Stored dataset items:
⁂
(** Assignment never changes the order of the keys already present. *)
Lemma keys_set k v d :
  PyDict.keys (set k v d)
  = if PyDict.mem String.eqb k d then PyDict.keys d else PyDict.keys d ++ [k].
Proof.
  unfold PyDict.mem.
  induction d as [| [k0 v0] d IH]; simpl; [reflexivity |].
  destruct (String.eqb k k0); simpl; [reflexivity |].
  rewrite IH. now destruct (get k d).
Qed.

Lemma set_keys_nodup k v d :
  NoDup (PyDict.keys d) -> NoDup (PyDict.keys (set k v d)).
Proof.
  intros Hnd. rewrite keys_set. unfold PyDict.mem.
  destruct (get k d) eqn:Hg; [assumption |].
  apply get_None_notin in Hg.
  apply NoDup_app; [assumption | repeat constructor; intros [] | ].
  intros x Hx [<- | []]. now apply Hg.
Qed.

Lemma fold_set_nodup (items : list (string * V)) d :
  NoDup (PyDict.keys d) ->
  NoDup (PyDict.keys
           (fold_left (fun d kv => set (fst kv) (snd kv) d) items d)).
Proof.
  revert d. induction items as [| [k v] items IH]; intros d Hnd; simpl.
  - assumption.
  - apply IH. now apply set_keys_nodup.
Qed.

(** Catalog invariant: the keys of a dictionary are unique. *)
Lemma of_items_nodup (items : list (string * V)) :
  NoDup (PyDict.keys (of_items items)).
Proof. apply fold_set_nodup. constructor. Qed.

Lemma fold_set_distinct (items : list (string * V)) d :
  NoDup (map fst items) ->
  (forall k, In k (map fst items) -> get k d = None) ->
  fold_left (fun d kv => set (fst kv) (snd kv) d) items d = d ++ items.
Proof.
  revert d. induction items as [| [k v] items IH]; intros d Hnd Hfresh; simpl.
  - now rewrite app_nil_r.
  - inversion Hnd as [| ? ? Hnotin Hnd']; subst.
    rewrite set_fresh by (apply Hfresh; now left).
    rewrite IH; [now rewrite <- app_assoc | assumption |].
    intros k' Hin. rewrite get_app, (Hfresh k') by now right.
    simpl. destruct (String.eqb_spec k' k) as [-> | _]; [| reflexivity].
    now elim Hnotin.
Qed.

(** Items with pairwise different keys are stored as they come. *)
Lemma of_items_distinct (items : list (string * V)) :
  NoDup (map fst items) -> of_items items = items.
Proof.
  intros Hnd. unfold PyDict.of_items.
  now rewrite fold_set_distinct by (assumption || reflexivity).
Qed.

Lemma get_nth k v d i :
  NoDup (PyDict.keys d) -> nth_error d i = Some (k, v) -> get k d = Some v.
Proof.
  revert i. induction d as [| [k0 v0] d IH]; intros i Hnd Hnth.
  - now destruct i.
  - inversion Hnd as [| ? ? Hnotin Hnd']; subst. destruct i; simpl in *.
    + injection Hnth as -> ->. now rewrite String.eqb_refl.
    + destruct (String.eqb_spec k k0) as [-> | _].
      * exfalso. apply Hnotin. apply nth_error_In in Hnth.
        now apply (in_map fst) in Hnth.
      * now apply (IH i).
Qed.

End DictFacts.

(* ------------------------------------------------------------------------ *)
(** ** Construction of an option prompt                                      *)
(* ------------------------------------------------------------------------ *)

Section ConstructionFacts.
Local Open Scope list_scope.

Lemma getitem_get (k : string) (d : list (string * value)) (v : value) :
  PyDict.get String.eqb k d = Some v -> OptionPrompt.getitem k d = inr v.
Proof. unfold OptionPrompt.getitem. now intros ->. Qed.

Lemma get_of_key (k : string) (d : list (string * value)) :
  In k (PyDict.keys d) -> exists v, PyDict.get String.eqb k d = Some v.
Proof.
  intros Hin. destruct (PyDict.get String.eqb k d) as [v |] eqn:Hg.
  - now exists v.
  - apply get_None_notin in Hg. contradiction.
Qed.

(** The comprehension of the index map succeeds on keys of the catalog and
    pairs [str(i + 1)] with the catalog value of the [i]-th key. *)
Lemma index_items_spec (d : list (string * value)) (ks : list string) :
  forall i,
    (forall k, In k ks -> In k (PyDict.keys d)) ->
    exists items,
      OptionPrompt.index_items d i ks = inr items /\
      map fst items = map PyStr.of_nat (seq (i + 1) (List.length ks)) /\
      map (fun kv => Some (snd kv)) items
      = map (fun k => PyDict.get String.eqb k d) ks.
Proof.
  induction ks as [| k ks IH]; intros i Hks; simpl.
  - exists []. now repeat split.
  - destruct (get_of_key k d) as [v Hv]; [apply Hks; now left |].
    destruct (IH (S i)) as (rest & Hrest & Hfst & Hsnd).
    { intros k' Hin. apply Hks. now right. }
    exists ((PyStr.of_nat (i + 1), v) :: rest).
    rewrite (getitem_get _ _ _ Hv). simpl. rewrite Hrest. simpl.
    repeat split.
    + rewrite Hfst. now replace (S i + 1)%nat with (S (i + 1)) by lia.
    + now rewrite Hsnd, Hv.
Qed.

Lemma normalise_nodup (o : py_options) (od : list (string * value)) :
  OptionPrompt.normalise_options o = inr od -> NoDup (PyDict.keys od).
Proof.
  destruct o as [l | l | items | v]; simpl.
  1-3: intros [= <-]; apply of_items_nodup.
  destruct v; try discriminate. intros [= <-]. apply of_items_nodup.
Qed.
⁂
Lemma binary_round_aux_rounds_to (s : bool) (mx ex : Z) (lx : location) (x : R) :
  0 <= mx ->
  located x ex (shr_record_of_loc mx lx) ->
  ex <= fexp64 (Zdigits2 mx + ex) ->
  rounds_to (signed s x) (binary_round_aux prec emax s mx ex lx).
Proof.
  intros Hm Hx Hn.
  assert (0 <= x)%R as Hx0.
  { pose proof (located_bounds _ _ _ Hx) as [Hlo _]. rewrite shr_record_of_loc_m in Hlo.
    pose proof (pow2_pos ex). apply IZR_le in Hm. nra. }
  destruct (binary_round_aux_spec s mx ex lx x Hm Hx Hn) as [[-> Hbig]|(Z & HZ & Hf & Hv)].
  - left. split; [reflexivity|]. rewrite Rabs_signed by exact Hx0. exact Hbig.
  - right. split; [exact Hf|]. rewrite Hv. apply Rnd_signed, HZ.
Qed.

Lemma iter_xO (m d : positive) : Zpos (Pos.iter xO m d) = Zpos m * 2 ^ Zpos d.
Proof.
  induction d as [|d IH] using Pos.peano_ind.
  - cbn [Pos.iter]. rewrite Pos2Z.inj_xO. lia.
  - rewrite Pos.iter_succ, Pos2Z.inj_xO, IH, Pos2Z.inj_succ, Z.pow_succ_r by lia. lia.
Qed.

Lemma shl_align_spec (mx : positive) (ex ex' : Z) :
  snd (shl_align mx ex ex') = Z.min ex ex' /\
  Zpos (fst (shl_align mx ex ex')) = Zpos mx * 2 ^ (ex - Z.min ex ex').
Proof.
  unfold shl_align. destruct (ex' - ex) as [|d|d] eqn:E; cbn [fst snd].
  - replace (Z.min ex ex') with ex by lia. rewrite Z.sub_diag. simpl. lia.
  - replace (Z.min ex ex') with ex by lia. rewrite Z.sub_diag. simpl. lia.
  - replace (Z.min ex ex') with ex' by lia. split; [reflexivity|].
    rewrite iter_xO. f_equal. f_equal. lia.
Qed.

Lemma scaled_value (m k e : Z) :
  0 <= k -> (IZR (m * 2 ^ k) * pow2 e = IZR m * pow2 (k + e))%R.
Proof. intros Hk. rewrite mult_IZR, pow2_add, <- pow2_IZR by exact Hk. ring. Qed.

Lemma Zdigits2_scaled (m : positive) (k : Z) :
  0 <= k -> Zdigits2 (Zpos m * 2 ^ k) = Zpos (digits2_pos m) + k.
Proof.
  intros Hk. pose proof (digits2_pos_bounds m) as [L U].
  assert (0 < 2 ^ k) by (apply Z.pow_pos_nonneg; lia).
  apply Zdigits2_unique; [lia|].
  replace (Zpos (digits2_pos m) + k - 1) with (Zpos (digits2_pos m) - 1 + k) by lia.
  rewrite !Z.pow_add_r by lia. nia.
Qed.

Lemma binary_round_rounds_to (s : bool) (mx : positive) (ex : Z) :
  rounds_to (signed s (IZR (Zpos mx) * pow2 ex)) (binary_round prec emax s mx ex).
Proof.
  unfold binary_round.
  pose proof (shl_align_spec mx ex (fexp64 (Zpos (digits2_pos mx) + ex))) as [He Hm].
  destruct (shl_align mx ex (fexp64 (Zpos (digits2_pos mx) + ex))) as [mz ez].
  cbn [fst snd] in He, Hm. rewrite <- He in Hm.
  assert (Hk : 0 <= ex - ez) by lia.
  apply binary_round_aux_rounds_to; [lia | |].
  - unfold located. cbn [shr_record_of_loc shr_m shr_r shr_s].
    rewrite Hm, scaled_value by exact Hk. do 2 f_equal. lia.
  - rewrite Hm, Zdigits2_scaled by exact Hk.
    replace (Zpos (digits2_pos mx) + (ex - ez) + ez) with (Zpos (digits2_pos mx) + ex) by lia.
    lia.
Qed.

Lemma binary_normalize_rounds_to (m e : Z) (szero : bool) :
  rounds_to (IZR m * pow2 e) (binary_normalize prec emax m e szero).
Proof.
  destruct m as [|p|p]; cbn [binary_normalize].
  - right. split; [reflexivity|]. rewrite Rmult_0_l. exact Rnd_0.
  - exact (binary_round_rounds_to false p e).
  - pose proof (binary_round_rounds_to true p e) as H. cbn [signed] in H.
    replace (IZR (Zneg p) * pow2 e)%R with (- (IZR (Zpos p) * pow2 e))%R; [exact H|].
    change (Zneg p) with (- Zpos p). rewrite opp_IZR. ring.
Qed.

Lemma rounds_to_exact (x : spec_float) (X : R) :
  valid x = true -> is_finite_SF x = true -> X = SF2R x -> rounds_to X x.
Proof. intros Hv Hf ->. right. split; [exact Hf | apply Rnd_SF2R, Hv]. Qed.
⁂
### WORK INSTRUCTION
Throughout the records above, find the lines in which the word "Hnotin" appears and return them.

### EXERCISE RESULT
  - inversion Hnd as [| ? ? Hnotin Hnd']; subst.
    now elim Hnotin.
  - inversion Hnd as [| ? ? Hnotin Hnd']; subst. destruct i; simpl in *.
      * exfalso. apply Hnotin. apply nth_error_In in Hnth.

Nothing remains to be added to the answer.